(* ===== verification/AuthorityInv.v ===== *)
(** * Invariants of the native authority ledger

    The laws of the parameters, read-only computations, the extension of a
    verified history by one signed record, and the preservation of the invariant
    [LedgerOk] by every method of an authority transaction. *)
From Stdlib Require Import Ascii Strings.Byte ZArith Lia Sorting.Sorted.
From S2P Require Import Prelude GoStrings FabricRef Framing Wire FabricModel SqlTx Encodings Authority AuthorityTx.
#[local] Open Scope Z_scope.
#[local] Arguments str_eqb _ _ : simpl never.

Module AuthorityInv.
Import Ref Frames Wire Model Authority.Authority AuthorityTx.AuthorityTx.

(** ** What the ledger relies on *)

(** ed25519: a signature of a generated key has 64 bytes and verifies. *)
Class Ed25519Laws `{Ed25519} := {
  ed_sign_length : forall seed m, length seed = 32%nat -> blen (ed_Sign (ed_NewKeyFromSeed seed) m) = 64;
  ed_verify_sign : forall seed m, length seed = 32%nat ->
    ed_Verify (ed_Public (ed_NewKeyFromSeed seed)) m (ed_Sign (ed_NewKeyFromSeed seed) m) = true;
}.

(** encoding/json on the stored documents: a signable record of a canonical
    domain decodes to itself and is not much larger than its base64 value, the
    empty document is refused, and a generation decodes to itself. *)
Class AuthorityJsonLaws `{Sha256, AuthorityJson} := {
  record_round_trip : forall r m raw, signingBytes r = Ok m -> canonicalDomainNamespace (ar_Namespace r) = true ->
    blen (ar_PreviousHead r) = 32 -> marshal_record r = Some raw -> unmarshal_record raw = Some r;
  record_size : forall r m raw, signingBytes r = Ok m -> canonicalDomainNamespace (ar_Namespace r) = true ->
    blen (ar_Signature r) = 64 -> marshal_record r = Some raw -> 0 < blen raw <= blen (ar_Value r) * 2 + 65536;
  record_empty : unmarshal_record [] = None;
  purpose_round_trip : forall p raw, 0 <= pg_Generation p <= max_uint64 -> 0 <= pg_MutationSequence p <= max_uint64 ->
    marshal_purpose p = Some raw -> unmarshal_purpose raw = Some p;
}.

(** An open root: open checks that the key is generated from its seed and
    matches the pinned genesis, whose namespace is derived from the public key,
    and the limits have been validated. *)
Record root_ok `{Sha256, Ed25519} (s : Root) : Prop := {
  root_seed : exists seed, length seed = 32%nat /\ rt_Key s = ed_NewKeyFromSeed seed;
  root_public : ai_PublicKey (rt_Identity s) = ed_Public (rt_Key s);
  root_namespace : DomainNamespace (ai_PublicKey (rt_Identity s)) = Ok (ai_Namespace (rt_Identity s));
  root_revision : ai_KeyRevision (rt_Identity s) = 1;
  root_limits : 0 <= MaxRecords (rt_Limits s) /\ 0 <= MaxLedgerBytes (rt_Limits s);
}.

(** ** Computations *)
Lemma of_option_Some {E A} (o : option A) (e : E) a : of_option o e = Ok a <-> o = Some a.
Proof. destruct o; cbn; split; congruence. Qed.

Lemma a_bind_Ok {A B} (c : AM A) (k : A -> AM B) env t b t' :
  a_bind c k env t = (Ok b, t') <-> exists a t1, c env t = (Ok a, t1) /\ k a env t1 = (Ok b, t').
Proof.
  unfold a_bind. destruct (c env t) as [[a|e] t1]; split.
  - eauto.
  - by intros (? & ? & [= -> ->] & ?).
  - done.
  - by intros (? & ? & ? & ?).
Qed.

──────────

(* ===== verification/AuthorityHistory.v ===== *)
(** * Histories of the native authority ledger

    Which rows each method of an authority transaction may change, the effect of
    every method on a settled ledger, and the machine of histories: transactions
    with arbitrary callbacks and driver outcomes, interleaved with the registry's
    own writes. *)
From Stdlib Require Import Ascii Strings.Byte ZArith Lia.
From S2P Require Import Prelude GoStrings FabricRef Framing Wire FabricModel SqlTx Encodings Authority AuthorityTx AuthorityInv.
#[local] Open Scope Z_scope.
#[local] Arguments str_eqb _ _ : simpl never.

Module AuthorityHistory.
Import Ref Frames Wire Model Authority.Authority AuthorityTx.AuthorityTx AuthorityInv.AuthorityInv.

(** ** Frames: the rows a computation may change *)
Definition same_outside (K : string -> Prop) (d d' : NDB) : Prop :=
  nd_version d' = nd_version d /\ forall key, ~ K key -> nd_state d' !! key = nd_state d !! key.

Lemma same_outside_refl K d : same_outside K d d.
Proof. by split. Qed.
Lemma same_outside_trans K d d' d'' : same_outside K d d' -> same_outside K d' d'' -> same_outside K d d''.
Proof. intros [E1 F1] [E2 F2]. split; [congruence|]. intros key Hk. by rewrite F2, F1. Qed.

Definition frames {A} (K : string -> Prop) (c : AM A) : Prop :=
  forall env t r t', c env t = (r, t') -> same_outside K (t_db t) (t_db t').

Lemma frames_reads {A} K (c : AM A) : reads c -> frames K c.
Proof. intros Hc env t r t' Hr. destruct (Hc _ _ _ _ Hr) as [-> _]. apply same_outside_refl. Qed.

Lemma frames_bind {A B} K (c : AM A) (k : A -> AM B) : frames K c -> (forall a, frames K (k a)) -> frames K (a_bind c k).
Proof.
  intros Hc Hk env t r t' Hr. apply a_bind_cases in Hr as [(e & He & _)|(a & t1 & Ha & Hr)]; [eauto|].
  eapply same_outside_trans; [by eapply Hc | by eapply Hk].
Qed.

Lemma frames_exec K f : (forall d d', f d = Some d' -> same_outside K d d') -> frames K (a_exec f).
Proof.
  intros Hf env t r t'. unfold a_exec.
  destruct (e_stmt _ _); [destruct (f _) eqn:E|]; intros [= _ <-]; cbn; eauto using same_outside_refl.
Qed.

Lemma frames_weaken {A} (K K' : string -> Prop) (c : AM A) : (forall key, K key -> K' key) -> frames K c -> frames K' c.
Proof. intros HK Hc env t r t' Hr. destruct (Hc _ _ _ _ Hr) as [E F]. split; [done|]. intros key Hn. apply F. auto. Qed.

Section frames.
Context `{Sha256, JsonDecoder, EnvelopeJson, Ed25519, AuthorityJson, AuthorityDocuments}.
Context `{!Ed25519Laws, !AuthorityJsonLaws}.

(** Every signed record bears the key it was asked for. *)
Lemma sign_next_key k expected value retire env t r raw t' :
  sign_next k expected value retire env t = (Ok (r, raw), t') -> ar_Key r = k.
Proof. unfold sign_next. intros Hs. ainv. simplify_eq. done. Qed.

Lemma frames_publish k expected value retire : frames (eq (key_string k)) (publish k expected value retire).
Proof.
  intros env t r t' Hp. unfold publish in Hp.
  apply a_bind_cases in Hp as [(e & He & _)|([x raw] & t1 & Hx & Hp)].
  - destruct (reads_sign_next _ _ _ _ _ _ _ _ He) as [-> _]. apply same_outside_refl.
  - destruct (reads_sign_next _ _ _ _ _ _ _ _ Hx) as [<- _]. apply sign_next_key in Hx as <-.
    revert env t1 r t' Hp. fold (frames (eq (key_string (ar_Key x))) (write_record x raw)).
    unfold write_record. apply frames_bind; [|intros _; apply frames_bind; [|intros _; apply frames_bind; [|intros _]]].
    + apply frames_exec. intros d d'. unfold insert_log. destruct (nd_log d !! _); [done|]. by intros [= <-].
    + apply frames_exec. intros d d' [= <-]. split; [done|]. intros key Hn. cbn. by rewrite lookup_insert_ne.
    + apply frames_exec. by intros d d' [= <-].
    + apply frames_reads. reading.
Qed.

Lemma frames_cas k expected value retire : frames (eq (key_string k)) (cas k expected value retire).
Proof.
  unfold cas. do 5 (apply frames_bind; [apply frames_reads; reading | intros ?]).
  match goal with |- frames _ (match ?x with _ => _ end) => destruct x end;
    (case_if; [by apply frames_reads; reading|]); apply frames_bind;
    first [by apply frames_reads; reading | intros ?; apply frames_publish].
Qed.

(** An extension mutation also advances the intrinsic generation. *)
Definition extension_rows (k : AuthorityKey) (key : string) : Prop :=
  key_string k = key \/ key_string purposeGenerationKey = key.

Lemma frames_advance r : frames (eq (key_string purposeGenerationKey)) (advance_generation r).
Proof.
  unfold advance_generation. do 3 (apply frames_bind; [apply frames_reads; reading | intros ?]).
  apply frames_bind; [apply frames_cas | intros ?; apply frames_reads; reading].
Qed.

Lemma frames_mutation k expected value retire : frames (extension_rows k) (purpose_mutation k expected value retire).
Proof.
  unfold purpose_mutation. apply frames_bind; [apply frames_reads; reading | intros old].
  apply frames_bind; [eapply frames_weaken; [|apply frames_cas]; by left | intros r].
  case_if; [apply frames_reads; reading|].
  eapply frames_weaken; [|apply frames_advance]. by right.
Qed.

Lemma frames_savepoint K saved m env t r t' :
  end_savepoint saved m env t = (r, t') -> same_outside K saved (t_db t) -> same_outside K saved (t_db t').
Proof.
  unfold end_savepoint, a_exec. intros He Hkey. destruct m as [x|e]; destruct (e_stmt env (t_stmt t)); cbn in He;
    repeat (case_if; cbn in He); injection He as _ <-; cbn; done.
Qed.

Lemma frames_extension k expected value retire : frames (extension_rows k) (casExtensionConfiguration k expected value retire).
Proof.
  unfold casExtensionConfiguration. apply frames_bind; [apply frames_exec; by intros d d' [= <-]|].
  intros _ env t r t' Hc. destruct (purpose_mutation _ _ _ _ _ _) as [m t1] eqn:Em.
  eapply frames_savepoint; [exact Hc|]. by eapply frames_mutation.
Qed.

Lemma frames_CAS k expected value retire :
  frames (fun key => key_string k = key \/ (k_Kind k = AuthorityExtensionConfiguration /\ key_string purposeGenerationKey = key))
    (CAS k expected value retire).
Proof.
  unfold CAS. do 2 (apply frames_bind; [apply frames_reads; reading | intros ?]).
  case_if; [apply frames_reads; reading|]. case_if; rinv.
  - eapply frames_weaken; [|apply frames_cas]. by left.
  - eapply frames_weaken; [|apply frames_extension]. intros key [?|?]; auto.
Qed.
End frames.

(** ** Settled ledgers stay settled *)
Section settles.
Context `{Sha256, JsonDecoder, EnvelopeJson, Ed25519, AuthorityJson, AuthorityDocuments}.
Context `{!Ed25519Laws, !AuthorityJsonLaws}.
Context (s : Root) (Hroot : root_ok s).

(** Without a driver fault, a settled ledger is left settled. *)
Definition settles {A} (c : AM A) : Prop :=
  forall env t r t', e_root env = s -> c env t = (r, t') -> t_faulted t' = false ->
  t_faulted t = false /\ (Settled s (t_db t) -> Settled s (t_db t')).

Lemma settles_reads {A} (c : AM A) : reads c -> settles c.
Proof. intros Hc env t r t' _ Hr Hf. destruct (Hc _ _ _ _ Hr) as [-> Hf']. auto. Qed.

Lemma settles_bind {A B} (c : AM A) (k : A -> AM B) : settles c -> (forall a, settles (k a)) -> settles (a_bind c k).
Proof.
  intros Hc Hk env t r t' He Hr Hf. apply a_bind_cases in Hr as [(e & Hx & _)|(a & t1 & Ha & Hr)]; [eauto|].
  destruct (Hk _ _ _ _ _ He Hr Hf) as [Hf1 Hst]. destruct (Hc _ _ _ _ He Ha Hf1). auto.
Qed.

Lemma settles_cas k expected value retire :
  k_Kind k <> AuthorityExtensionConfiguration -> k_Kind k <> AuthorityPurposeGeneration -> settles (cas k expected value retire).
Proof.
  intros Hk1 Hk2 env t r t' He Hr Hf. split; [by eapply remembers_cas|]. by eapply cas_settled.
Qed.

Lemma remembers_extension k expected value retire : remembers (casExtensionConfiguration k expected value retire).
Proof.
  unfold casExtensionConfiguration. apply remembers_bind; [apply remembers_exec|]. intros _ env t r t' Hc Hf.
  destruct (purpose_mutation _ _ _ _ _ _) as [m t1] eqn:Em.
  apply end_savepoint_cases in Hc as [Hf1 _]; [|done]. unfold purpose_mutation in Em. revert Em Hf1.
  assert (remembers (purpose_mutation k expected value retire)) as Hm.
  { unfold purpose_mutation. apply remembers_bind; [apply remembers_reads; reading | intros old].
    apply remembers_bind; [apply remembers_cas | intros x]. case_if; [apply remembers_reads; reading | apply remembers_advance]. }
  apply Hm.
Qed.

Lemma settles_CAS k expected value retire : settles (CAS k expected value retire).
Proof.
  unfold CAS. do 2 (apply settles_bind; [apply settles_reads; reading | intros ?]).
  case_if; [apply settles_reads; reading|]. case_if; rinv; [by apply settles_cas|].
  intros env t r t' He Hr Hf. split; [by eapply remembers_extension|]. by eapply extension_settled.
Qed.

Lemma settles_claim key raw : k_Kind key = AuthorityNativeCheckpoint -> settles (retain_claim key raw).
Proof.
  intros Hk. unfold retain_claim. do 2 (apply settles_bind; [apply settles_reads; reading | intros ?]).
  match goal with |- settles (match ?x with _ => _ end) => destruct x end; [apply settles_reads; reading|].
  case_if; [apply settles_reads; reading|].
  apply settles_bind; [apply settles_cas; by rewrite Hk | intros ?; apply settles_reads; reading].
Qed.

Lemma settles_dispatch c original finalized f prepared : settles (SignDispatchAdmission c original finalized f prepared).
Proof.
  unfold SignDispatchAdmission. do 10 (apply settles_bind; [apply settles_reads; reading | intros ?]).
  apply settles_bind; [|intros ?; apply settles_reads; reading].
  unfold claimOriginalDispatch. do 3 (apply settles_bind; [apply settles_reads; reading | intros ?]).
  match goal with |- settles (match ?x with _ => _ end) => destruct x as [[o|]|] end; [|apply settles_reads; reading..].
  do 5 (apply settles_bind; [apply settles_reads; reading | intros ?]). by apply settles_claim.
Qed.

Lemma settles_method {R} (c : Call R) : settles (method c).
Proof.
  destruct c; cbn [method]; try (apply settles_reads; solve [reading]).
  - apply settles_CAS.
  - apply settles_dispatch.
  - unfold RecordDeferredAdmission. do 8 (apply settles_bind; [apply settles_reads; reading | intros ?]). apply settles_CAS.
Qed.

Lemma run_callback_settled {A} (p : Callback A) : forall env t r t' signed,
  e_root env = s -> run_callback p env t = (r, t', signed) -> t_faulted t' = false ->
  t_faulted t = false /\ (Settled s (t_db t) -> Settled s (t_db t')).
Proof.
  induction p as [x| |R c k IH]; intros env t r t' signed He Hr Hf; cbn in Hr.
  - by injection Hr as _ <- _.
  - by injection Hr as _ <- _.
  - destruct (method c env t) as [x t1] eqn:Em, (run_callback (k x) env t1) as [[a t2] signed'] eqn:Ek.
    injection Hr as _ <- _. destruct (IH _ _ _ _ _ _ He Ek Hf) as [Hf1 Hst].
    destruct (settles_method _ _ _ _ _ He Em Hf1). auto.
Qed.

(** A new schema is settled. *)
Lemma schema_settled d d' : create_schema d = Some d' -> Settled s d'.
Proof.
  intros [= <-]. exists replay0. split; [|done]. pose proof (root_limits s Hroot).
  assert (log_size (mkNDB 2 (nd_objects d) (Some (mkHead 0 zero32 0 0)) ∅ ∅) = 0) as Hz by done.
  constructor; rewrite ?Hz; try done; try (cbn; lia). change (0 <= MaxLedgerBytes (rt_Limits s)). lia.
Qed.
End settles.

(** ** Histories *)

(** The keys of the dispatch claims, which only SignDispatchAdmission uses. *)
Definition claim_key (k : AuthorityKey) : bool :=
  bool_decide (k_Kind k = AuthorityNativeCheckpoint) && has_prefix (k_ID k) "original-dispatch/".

──────────

◆ **Description of the task**
Within the data, how many lines hold the word "Encodings"? State the number alone.

◆ **Worked solution**
2